Alternatively, you can use explode():
<?php
$array = explode('?',$REQUEST_URI);
?>
<form method="post" action=<?php echo $array[0] ?>">
Username: <input type="text" name="username"><r>
etc</form>
-----Original Message-----
From: James, Yz [mailto:[EMAIL PROTECTED]]
Sent: Friday, February 16, 2001 2:57 PM
To: [EMAIL PROTECTED]
Subject: [PHP] Finding the? in $REQUEST_URI?page=blah
I really wouldn't ask this if I wasn't completely exausted, but the last
thing I feel like doing just now is reading up on this when someone can
probably answer it in a matter of seconds.....

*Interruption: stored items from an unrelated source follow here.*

Lemma X7_find_resources_as_function_of_events_witness :
  find_resources_with_longest_time
    [mkEvent (Some "R1") (Some "CREATE_COMPLETE") (Some 40);
     mkEvent (Some "R2") (Some "CREATE_COMPLETE") (Some 30);
     mkEvent (Some "R2") (Some "CREATE_IN_PROGRESS") (Some 12);
     mkEvent (Some "R1") (Some "CREATE_IN_PROGRESS") (Some 35)] "create"
  = Ok [(Some "R2", [("start_time", PyDatetime 12); ("end_time", PyDatetime 30);
                     ("duration", PyFloat 18)]);
        (Some "R1", [("start_time", PyDatetime 35); ("end_time", PyDatetime 40);
                     ("duration", PyFloat 5)])].
Proof.
  exact (X7_find_resources_as_function_of_events "create" "CREATE_IN_PROGRESS"
           "CREATE_COMPLETE"
           [mkEvent (Some "R1") (Some "CREATE_COMPLETE") (Some 40);
            mkEvent (Some "R2") (Some "CREATE_COMPLETE") (Some 30);
            mkEvent (Some "R2") (Some "CREATE_IN_PROGRESS") (Some 12);
            mkEvent (Some "R1") (Some "CREATE_IN_PROGRESS") (Some 35)]
           eq_refl).
Defined.

(** X8: every pair the function returns holds, for its resource, the
    timestamp of the last in-progress event as [start_time], the timestamp of
    the last complete event as [end_time], and their signed difference as
    [duration]. *)
Theorem X8_returned_pairs_span_last_events (operation sip sc : string)
    (events : list Event) (sorted_resources : resource_times_t) :
  select_statuses operation = Ok (sip, sc) ->
  find_resources_with_longest_time events operation = Ok sorted_resources ->
  Forall (fun x => exists k s e,
            x = timed_record k s e /\
            last_timestamp sip k events = PyDatetime s /\
            last_timestamp sc k events = PyDatetime e)
    sorted_resources.
Proof. apply find_resources_pairs. Qed.

Lemma X8_returned_pairs_span_last_events_witness :
  Forall (fun x => exists k s e,
            x = timed_record k s e /\
            last_timestamp "CREATE_IN_PROGRESS" k
              [mkEvent (Some "R1") (Some "CREATE_COMPLETE") (Some 40);
               mkEvent (Some "R1") (Some "CREATE_IN_PROGRESS") (Some 50)]
            = PyDatetime s /\
            last_timestamp "CREATE_COMPLETE" k
              [mkEvent (Some "R1") (Some "CREATE_COMPLETE") (Some 40);
               mkEvent (Some "R1") (Some "CREATE_IN_PROGRESS") (Some 50)]
            = PyDatetime e)
    [(Some "R1", [("start_time", PyDatetime 50); ("end_time", PyDatetime 40);
                  ("duration", PyFloat (-10))])].
Proof.
  apply (X8_returned_pairs_span_last_events "create" "CREATE_IN_PROGRESS"
           "CREATE_COMPLETE"
           [mkEvent (Some "R1") (Some "CREATE_COMPLETE") (Some 40);
            mkEvent (Some "R1") (Some "CREATE_IN_PROGRESS") (Some 50)]);
    reflexivity.
Defined.
(** ** The peer of a room that was torn down *)

(** C10 (amended).  When the host of a room, whose non-empty [roomCode]
    names the room, leaves while a different connection [p], which carries
    the room's code in its own [roomCode], is attached as peer, the room is
    deleted and the record of [p] is left as it was: [roomCode] still holds
    the deleted room's code and [role] is unchanged.  A departure of [p]
    while no room is stored under that code, as in the state right after
    the teardown, finds no room, changes neither field and touches neither
    the registry nor the trace.  A relay message from [p], in any state in
    which [p] still carries that code, is routed through whatever room is
    then stored under the code: dropped when there is none, and otherwise
    delivered to the other member of that room. *)
Theorem torn_down_peer_keeps_stale_code st ws c room p st1 :
  roomCode (socket st ws) = Some c → c ≠ "" →
  rooms st !! c = Some room →
  host room = ws → peer room = Some p → p ≠ ws →
  roomCode (socket st p) = Some c →
  departure ws st st1 →
  rooms st1 !! c = None ∧
  socket st1 p = socket st p ∧
  (∀ st2, departure p st1 st2 →
     roomCode (socket st2 p) = Some c ∧
     role (socket st2 p) = role (socket st p) ∧
     rooms st2 = rooms st1 ∧ trace st2 = trace st1) ∧
  (∀ stL st2, roomCode (socket stL p) = Some c → rooms stL !! c = None →
     departure p stL st2 →
     roomCode (socket st2 p) = Some c ∧
     role (socket st2 p) = role (socket stL p) ∧
     rooms st2 = rooms stL ∧ trace st2 = trace stL) ∧
  (∀ st2 message, roomCode (socket st2 p) = Some c →
     rooms st2 !! c = None → forwardToPeer p message st2 = st2) ∧
  (∀ st2 room2 t message, roomCode (socket st2 p) = Some c →
     rooms st2 !! c = Some room2 →
     (if decide (p = host room2) then peer room2 else Some (host room2))
       = Some t →
     readyState (socket st2 t) = OPEN →
     forwardToPeer p message st2 =
       send t (assign "senderRole" (roleJson (role (socket st2 p))) message)
         st2).
Proof.
  intros Hc Hne Hr Hh Hp Hpw Hpc Hdep.
  destruct (departure_from _ _ _ Hdep) as (st0 & -> & Er & _ & Ec & _ & Es).
  assert (Hgone : rooms (handleLeaveRoom ws st0) !! c = None).
  { rewrite (leave_host_deletes ws c room st0); try done;
      [|by rewrite Ec|by rewrite Er]. apply lookup_delete_eq. }
  assert (Hsock : socket (handleLeaveRoom ws st0) p = socket st p).
  { rewrite leave_other_socket by done. by apply Es. }
  assert (Hstale : ∀ stL st2, roomCode (socket stL p) = Some c →
            rooms stL !! c = None → departure p stL st2 →
            roomCode (socket st2 p) = Some c ∧
            role (socket st2 p) = role (socket stL p) ∧
            rooms st2 = rooms stL ∧ trace st2 = trace stL).
  { intros stL st2 HcL HrL Hdep2.
    destruct (departure_from _ _ _ Hdep2)
      as (st3 & -> & Er3 & Et3 & Ec3 & Eo3 & _).
    rewrite (leave_room_gone p c st3); [|by rewrite Ec3|by rewrite Er3].
    by rewrite Ec3, Eo3. }
  split_and!; [done|done| |done| |].
  - intros st2 Hdep2.
    destruct (Hstale _ st2 (eq_trans (f_equal roomCode Hsock) Hpc) Hgone Hdep2)
      as (H1 & H2 & H3 & H4).
    by rewrite H2, Hsock.
  - intros st2 message H1 H2. unfold forwardToPeer. by rewrite H1, H2.
  - intros st2 room2 t message H1 H2 H3 H4. unfold forwardToPeer.
    rewrite H1, H2, H3. by rewrite (proj2 (isOpen_true st2 t) H4).
Qed.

OK, I've an error handling page. Basically, I want to split (that might
even be one of the functions I'll have to use) this sort of url:
error.php?/pages/login.php?username=name
into:
/pages/login.php
I'm using :
header("location: error.php?page=$REQUEST_URI");
When echoing the request_uri back on the error page, it omits the error.php?
bit, so I get:
login.php?username=name
The reason I want to do this is so that I can use a re-login form that will
submit to the page the user has badly logged into, so if they logged in to
main.php, the request_uri would be something like:
/pages/main.php?username=name
Which I'd want to rebuild on the error page, into a form, like:
<form method="post" action=<? echo "$REQUEST_URI"; /* Minus the suffix the
page may include */ ?>">
Username: <input type="text" name="username"><r>
etc</form>
Can anyone help?
Thankees :)
James.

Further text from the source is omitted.